WORK INSTRUCTION -
Among the lines below, restate word for word only those from the line with "fold_left (fun acc p" through the line with "Record Meta : Type", with both end lines kept.

[[ DATA FOR THIS EXERCISE open ]]

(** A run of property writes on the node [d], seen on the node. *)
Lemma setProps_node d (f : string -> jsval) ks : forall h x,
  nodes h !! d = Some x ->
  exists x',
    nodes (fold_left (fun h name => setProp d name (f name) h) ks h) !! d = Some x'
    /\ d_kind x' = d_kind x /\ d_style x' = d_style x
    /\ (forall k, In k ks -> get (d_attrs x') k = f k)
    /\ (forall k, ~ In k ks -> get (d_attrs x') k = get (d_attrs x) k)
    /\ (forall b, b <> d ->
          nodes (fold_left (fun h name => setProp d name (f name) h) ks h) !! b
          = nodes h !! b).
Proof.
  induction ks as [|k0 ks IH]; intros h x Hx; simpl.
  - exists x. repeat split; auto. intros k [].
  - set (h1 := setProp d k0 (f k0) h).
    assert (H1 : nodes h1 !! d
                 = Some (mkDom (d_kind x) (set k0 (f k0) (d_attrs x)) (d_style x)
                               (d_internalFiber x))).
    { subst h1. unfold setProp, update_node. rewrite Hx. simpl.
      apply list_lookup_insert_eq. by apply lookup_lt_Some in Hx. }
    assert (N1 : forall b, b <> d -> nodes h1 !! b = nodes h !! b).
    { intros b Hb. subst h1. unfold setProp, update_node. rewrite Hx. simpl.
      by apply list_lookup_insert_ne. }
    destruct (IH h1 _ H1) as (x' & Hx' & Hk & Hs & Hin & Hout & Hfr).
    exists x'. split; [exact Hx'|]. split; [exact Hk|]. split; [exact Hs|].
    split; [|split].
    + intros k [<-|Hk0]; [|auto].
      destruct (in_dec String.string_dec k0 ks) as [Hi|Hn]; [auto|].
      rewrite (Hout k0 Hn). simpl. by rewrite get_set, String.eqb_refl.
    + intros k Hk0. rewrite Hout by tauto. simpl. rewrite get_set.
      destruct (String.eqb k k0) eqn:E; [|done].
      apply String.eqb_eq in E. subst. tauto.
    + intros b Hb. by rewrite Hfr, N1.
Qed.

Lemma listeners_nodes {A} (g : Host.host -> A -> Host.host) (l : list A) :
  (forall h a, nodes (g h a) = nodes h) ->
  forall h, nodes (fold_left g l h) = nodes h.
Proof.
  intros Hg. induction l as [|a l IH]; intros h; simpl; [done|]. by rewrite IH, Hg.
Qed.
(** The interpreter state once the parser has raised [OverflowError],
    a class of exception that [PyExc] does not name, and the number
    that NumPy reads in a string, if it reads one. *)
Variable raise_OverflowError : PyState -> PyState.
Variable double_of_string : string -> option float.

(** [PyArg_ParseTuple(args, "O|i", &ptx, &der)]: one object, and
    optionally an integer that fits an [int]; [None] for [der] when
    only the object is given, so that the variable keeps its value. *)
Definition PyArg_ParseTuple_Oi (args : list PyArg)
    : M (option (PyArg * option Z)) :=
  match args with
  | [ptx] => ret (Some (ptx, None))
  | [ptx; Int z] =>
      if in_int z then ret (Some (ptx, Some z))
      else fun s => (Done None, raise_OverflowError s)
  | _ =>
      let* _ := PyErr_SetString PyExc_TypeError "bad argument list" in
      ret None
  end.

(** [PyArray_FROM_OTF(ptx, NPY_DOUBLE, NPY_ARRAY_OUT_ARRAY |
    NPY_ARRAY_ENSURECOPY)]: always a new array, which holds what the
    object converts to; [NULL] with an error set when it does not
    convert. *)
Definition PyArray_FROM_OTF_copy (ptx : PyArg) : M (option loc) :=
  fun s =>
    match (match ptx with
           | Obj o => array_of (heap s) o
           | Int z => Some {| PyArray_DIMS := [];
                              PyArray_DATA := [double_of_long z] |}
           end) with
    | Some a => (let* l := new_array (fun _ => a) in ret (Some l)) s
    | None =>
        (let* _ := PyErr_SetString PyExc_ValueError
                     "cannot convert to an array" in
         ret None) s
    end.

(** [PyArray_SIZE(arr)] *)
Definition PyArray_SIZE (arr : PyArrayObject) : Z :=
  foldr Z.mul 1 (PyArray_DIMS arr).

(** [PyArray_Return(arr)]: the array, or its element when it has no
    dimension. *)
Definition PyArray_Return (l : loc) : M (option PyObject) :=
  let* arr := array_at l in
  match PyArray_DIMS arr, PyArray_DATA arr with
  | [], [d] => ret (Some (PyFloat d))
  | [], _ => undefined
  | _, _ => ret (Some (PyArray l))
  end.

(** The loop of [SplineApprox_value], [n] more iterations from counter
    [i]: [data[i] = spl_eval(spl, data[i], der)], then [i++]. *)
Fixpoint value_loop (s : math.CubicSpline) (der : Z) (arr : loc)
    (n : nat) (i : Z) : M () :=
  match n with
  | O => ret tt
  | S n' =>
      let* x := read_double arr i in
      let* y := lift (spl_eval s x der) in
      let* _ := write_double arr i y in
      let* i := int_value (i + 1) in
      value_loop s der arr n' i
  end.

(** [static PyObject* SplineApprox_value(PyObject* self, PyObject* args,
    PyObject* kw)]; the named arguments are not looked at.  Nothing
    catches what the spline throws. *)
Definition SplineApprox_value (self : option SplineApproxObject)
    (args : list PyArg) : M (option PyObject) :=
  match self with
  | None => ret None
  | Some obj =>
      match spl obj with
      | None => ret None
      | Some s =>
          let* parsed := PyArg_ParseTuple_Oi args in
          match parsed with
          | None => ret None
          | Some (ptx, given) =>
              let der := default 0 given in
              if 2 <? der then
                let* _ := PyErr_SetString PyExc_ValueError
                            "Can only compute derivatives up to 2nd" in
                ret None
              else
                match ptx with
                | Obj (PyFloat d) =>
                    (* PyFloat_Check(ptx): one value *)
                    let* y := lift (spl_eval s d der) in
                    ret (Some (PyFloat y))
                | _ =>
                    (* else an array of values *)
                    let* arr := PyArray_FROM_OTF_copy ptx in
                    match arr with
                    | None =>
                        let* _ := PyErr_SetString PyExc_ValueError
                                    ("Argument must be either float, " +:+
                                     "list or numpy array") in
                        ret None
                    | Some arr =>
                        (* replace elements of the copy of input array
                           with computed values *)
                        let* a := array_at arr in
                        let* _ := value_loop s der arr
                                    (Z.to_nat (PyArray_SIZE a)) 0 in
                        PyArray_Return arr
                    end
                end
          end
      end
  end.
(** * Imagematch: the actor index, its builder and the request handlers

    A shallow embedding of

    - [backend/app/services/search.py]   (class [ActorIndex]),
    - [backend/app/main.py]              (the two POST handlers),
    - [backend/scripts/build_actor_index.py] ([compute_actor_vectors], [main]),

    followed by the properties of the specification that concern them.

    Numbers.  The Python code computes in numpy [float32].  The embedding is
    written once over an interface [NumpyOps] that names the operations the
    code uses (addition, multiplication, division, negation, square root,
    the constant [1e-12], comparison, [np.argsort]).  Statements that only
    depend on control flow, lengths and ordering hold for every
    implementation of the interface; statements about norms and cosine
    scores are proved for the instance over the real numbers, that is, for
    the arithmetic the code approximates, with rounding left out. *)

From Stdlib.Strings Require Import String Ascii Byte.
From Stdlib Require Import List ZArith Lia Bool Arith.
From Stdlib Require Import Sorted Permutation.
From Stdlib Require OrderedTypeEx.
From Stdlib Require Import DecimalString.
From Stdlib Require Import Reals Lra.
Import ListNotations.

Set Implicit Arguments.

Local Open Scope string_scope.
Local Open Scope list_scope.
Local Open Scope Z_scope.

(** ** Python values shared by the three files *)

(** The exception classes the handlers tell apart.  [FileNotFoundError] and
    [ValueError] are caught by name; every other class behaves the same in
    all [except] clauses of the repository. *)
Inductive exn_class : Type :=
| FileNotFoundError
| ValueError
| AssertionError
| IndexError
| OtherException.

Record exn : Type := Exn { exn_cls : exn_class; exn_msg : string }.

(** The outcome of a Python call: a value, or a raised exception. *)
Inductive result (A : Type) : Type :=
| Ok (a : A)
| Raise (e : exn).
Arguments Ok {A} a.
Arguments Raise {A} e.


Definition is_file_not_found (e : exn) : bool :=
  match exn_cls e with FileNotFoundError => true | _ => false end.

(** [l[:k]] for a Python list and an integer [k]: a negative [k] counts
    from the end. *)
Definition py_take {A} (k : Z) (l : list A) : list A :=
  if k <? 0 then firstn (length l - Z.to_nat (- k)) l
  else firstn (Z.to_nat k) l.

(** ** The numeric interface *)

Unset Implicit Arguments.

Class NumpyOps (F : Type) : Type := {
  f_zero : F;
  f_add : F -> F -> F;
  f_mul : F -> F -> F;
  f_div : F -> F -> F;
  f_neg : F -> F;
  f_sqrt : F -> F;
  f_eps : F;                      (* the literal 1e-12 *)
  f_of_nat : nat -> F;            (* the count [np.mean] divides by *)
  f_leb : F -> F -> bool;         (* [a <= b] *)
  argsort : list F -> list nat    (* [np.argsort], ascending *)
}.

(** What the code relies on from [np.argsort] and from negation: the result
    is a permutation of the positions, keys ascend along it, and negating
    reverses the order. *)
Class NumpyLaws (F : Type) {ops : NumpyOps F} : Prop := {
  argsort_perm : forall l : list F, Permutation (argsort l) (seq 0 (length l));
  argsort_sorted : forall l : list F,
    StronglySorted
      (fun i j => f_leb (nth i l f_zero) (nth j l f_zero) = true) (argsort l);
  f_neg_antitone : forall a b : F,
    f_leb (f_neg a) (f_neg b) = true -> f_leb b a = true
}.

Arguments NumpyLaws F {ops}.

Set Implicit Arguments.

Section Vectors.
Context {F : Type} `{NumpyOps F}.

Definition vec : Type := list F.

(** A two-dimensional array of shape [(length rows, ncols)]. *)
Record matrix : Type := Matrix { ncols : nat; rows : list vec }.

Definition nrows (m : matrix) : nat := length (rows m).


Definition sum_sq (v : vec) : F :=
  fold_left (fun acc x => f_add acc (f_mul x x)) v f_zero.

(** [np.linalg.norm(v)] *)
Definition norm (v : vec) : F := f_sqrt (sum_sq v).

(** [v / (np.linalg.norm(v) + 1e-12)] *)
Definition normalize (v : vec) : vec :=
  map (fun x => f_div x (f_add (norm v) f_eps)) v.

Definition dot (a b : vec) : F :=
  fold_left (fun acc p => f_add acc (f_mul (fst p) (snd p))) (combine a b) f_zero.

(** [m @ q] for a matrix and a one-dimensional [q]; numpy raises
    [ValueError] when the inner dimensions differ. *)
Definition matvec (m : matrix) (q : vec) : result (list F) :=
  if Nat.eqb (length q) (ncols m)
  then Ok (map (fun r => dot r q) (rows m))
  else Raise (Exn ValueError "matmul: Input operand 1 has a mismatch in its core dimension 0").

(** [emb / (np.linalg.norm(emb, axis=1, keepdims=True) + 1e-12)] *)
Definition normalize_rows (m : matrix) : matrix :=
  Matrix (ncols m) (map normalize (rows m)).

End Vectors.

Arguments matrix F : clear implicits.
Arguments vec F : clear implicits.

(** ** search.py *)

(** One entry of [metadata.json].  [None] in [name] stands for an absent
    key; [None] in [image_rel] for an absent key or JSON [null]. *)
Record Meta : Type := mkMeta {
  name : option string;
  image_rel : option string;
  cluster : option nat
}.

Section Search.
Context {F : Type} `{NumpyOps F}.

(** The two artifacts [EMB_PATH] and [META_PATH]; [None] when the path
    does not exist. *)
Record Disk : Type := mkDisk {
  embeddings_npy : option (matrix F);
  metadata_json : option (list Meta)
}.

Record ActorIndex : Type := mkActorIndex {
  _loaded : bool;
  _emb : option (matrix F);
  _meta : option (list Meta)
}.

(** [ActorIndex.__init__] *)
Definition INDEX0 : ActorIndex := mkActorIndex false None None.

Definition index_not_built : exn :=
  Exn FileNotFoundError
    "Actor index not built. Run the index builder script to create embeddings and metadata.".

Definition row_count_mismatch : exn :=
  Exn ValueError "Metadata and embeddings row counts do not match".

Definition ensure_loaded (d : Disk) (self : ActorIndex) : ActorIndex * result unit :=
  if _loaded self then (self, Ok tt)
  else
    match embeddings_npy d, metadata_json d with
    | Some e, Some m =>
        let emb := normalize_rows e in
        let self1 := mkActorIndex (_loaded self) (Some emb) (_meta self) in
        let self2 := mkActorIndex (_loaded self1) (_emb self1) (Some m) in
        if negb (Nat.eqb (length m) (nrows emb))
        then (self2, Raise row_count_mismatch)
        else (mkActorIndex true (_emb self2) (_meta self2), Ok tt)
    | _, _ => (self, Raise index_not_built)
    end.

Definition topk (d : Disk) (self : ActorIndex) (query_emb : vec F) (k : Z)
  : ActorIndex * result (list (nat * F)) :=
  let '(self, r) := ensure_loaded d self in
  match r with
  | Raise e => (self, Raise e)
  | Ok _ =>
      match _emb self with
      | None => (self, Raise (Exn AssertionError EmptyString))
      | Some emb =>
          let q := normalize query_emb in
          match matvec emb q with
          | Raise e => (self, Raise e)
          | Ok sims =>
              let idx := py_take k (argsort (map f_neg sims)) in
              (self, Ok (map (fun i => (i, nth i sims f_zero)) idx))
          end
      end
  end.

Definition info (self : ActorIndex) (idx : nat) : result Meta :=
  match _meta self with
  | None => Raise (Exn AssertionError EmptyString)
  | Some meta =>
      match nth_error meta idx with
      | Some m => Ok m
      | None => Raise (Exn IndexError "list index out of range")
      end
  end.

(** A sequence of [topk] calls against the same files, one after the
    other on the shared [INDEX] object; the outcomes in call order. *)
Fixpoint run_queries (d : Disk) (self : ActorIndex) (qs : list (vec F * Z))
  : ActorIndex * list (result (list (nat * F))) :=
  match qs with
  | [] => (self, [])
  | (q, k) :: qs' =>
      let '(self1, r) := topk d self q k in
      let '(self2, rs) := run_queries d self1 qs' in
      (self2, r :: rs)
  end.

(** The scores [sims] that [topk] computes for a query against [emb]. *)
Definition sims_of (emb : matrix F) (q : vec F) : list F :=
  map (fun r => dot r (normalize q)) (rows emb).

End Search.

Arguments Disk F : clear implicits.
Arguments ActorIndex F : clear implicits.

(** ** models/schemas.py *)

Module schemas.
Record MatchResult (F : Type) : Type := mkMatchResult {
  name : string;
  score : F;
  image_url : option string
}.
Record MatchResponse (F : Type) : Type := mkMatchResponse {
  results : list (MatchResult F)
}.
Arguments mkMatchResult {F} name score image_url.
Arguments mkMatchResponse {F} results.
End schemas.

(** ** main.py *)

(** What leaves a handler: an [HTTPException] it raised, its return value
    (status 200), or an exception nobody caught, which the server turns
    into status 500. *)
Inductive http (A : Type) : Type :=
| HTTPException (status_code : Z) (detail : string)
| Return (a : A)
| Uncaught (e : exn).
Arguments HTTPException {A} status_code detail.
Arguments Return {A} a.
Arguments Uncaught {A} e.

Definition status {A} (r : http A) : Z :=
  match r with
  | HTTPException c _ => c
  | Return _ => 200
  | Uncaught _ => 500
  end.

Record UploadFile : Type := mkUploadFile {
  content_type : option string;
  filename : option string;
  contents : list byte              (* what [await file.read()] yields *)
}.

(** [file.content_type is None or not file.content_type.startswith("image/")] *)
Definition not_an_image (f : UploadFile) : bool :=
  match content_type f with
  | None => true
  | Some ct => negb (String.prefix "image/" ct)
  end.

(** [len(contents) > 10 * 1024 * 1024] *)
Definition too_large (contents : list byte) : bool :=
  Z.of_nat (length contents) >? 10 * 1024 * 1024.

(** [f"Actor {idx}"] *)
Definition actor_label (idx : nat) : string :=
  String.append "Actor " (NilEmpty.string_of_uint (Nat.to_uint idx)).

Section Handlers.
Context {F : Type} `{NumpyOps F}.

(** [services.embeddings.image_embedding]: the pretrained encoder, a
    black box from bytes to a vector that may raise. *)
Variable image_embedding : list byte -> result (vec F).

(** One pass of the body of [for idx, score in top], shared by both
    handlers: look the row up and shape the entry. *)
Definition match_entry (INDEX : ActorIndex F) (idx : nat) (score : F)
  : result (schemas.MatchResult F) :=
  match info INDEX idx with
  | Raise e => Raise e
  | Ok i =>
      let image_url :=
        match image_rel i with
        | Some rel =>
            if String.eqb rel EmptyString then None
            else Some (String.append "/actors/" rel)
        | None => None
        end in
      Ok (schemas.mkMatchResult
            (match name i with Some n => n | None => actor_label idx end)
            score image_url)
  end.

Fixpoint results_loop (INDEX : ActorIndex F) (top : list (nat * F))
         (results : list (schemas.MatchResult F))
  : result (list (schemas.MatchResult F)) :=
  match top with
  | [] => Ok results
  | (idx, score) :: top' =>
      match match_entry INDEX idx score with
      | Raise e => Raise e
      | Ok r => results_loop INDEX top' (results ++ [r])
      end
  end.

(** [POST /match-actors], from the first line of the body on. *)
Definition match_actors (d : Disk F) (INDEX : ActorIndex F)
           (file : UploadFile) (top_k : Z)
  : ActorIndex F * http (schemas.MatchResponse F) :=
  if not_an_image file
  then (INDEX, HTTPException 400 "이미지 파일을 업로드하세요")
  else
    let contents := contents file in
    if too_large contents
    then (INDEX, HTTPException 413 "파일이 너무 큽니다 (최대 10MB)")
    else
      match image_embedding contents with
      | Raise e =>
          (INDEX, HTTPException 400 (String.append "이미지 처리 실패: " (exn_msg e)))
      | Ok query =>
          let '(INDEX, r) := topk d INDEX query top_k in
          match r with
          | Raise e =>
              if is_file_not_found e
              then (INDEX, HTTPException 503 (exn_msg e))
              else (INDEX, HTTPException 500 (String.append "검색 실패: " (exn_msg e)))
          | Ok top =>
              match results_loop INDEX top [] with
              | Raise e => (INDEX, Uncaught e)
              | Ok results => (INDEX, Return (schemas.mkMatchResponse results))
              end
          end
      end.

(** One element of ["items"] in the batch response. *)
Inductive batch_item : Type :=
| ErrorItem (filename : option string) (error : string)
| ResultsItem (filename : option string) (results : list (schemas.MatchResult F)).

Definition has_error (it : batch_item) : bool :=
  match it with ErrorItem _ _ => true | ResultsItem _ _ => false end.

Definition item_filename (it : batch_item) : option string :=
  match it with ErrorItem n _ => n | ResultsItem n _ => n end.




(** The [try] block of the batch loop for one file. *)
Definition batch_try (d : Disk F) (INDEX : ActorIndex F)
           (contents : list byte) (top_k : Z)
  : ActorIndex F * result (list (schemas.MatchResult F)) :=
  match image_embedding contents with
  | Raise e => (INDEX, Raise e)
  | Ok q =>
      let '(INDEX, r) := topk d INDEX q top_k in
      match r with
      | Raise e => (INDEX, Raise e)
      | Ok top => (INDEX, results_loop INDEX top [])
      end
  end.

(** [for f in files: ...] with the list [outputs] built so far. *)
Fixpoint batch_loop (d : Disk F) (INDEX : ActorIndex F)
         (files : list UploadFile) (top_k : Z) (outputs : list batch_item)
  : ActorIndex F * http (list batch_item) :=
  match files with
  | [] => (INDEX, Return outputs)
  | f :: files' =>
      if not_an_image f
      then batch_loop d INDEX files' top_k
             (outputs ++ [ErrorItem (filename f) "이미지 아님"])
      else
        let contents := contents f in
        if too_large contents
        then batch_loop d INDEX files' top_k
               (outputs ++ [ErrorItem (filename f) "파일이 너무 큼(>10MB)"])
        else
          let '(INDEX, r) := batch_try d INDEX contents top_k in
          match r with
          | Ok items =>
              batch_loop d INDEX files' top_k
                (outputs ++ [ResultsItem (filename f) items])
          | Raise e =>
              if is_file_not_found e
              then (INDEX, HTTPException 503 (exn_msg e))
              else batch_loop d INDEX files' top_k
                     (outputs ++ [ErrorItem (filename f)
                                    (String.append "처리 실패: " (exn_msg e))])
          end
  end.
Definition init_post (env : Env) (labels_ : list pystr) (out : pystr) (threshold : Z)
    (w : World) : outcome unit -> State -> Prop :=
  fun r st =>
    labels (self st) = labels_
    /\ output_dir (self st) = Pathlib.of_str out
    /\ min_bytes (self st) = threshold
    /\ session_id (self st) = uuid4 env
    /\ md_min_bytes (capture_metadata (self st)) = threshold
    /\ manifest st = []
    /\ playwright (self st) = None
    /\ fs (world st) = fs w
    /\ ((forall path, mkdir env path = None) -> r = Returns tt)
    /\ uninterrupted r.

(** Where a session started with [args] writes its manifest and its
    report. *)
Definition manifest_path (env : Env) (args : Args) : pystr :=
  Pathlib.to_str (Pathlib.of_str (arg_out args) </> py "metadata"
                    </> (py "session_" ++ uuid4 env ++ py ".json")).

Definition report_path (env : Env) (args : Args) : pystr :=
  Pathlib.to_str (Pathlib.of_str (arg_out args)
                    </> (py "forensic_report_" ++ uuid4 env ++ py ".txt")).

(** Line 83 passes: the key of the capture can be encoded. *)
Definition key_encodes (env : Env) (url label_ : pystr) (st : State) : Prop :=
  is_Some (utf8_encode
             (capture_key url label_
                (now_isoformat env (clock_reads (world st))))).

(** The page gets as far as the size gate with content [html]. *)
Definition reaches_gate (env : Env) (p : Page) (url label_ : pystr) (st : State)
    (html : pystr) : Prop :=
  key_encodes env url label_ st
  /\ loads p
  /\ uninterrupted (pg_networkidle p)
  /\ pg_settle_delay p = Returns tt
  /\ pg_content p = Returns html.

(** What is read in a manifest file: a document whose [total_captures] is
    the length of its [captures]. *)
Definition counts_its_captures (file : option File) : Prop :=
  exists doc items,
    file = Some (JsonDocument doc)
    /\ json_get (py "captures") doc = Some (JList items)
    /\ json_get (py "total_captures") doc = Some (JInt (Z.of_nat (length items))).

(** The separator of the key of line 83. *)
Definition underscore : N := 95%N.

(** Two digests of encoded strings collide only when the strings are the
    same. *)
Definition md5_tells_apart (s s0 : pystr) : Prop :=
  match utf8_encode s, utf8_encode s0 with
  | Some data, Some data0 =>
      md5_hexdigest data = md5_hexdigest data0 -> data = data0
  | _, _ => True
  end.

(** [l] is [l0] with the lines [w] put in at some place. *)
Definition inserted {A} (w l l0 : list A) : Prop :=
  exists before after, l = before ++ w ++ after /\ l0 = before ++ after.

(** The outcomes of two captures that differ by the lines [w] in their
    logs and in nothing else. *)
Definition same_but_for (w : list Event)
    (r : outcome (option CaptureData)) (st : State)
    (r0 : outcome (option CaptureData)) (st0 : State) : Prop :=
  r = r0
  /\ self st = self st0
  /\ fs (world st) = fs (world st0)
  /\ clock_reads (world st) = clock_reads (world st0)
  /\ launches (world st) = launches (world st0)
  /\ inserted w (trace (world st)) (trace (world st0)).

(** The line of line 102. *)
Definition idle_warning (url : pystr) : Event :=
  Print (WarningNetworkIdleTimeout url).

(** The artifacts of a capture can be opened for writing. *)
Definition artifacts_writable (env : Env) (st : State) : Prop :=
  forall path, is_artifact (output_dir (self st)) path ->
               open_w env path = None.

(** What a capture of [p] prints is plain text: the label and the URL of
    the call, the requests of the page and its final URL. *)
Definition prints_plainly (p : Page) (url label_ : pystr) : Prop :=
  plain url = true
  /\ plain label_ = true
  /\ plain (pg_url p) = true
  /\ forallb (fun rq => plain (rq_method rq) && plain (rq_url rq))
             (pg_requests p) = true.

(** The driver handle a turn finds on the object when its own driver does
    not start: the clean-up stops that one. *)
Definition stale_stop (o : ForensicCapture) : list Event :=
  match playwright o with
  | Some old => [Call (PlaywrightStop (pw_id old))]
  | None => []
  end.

[[ DATA FOR THIS EXERCISE closed ]]

YOUR SOLUTION -
  fold_left (fun acc p => f_add acc (f_mul (fst p) (snd p))) (combine a b) f_zero.

(** [m @ q] for a matrix and a one-dimensional [q]; numpy raises
    [ValueError] when the inner dimensions differ. *)
Definition matvec (m : matrix) (q : vec) : result (list F) :=
  if Nat.eqb (length q) (ncols m)
  then Ok (map (fun r => dot r q) (rows m))
  else Raise (Exn ValueError "matmul: Input operand 1 has a mismatch in its core dimension 0").

(** [emb / (np.linalg.norm(emb, axis=1, keepdims=True) + 1e-12)] *)
Definition normalize_rows (m : matrix) : matrix :=
  Matrix (ncols m) (map normalize (rows m)).

End Vectors.

Arguments matrix F : clear implicits.
Arguments vec F : clear implicits.

(** ** search.py *)

(** One entry of [metadata.json].  [None] in [name] stands for an absent
    key; [None] in [image_rel] for an absent key or JSON [null]. *)
Record Meta : Type := mkMeta {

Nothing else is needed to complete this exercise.